Work order: Begin with the line holding "apply (sortByPriority_unique unsorted", then print every line after it through the end of the data, exactly and with nothing added.

Stored data entries
▶
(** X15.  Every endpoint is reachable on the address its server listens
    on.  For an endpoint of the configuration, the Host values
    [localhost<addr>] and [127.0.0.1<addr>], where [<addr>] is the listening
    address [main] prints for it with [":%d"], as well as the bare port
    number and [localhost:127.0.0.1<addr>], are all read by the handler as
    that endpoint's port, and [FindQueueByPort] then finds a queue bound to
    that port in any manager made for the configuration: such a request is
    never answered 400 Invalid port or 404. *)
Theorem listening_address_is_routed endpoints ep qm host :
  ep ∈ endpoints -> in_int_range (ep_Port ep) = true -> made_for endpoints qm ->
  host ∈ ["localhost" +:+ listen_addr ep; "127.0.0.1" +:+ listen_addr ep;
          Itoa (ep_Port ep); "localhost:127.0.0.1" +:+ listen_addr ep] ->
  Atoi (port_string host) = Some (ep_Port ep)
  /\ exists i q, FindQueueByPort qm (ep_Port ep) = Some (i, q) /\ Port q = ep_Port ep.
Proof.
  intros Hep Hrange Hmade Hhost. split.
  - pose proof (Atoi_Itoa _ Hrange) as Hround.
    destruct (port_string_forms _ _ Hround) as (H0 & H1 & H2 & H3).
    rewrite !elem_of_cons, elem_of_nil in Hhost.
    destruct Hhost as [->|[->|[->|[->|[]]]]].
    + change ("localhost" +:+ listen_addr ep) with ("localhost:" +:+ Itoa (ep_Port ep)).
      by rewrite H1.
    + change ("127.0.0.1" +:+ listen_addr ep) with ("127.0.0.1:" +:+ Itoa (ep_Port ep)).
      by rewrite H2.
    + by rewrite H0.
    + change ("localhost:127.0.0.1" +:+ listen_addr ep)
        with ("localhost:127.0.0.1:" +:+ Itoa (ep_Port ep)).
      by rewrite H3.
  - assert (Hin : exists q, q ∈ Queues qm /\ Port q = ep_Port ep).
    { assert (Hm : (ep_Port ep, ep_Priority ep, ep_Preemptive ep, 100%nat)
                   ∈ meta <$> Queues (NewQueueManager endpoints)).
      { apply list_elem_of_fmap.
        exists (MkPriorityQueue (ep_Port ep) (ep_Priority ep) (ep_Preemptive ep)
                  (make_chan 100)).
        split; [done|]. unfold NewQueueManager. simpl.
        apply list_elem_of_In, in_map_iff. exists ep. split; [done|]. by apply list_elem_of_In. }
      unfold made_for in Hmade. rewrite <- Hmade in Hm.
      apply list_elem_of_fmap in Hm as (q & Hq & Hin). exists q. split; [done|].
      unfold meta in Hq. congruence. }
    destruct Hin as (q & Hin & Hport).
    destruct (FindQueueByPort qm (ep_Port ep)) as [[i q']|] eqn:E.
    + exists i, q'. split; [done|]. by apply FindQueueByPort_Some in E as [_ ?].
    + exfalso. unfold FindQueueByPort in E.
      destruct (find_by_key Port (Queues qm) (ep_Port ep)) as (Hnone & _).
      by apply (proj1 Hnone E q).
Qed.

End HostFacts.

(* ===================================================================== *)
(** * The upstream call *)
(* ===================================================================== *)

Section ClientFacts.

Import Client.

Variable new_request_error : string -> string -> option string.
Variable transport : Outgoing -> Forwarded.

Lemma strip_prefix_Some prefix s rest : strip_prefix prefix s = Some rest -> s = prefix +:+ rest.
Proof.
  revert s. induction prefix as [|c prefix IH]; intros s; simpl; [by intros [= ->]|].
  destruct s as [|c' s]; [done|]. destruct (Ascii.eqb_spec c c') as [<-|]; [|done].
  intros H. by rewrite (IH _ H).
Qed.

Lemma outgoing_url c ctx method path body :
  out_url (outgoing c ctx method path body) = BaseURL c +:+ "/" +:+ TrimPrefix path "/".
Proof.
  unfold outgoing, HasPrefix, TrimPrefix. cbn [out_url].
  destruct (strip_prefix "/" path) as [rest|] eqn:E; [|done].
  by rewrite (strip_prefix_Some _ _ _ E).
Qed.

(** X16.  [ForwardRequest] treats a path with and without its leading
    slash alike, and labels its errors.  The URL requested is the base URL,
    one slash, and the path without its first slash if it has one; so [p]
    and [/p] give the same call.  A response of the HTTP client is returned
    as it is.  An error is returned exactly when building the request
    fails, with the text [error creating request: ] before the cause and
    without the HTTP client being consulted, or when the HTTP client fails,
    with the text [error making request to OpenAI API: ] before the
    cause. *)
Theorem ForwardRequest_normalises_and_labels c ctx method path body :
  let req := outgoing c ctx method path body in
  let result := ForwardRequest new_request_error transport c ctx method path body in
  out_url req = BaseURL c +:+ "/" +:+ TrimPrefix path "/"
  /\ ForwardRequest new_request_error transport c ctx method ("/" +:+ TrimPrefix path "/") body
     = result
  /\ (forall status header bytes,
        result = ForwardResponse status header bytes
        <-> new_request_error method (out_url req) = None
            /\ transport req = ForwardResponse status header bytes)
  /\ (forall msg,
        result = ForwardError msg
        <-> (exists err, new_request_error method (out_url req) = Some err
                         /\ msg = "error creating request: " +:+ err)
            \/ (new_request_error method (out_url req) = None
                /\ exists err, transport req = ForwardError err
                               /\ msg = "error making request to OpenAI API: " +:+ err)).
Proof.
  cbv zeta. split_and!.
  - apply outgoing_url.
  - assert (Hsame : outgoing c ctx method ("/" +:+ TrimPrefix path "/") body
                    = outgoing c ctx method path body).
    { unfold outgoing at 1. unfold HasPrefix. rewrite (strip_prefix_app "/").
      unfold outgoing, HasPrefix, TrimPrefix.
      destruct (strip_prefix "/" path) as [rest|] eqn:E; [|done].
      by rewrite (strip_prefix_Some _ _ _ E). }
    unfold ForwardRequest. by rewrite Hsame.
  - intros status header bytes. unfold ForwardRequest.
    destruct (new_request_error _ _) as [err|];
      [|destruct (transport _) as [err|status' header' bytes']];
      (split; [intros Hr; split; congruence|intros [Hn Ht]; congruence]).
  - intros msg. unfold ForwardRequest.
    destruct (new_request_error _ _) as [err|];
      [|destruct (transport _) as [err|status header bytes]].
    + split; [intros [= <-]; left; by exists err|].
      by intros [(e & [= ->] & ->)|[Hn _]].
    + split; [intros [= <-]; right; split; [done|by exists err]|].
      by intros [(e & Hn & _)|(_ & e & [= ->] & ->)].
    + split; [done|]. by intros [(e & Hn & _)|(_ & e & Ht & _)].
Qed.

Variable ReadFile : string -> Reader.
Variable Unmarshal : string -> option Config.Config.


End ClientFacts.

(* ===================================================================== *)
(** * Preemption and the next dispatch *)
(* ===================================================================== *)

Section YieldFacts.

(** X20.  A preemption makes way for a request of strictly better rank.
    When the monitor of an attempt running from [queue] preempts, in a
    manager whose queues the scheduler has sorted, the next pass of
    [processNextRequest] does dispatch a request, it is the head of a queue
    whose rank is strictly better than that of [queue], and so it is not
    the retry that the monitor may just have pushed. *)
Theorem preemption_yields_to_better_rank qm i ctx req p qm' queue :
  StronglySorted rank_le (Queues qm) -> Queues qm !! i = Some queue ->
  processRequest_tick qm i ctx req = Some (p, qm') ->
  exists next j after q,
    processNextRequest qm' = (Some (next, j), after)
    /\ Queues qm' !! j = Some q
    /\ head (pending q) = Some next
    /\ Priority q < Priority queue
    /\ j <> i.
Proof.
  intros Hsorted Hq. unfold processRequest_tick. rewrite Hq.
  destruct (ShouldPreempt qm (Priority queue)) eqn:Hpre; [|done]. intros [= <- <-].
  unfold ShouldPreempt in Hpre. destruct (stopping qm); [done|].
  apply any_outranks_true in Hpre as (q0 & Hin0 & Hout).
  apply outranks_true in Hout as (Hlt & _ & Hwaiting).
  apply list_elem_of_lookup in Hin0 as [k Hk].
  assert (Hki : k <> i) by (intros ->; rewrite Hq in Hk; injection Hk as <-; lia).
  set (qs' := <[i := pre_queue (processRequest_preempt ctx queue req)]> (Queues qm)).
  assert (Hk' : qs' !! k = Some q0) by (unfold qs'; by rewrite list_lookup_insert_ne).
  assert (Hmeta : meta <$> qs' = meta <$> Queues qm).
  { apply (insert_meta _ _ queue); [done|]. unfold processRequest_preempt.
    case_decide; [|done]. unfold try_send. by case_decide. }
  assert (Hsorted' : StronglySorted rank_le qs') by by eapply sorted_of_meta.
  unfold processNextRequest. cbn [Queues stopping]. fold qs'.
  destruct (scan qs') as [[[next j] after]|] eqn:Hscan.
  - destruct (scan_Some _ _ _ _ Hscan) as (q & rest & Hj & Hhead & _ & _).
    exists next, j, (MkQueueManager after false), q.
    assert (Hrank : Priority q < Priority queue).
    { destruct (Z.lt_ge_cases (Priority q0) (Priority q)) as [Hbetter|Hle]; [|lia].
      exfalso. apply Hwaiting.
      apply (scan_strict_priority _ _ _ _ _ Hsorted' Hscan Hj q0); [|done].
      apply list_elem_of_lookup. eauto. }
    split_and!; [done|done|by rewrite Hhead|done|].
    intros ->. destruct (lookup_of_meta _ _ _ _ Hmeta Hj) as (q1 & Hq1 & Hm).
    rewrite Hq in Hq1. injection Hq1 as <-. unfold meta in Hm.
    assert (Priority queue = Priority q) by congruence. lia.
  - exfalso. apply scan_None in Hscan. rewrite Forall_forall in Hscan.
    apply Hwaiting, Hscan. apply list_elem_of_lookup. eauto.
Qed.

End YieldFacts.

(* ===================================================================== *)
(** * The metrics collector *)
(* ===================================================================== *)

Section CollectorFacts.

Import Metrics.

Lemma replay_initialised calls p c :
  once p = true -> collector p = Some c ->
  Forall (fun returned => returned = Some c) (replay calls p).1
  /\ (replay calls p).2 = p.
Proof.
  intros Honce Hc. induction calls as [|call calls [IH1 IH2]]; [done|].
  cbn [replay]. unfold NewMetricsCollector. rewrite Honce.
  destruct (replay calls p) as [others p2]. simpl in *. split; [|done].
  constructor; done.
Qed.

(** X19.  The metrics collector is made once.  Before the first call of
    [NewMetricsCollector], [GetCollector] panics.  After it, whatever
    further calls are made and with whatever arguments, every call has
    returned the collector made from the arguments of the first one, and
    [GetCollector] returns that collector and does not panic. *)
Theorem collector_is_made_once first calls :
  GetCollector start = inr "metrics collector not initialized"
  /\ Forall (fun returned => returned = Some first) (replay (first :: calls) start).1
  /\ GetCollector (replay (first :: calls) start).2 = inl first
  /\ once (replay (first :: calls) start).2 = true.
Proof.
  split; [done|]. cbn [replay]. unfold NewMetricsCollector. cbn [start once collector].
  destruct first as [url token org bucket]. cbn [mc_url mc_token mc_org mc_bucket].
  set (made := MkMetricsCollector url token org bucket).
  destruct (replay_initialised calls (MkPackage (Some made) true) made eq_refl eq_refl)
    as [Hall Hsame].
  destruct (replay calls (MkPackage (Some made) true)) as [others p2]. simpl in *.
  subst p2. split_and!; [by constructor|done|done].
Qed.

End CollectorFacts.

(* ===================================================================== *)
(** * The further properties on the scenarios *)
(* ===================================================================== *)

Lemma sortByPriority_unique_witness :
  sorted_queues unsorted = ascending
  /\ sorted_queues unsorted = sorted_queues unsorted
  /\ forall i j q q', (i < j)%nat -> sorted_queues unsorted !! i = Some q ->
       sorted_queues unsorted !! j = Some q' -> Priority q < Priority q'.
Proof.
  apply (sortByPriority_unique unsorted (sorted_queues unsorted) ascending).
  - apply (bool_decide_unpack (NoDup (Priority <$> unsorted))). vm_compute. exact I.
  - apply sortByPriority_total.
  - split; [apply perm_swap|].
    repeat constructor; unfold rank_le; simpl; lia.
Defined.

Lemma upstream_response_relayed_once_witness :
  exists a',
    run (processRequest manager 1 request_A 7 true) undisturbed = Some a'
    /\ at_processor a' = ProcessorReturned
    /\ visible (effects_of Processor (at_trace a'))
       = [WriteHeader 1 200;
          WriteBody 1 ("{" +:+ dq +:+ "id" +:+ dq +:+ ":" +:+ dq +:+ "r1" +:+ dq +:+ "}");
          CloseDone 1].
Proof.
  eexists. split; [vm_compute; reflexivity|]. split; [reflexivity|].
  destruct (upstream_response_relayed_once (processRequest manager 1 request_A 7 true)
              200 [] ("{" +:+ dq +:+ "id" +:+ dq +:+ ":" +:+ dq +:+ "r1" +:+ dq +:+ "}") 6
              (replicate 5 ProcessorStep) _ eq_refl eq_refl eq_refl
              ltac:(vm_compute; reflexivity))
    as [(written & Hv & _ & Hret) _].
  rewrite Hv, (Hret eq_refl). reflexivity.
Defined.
◀
Expected answer:
  apply (sortByPriority_unique unsorted (sorted_queues unsorted) ascending).
  - apply (bool_decide_unpack (NoDup (Priority <$> unsorted))). vm_compute. exact I.
  - apply sortByPriority_total.
  - split; [apply perm_swap|].
    repeat constructor; unfold rank_le; simpl; lia.
Defined.

Lemma upstream_response_relayed_once_witness :
  exists a',
    run (processRequest manager 1 request_A 7 true) undisturbed = Some a'
    /\ at_processor a' = ProcessorReturned
    /\ visible (effects_of Processor (at_trace a'))
       = [WriteHeader 1 200;
          WriteBody 1 ("{" +:+ dq +:+ "id" +:+ dq +:+ ":" +:+ dq +:+ "r1" +:+ dq +:+ "}");
          CloseDone 1].
Proof.
  eexists. split; [vm_compute; reflexivity|]. split; [reflexivity|].
  destruct (upstream_response_relayed_once (processRequest manager 1 request_A 7 true)
              200 [] ("{" +:+ dq +:+ "id" +:+ dq +:+ ":" +:+ dq +:+ "r1" +:+ dq +:+ "}") 6
              (replicate 5 ProcessorStep) _ eq_refl eq_refl eq_refl
              ltac:(vm_compute; reflexivity))
    as [(written & Hv & _ & Hret) _].
  rewrite Hv, (Hret eq_refl). reflexivity.
Defined.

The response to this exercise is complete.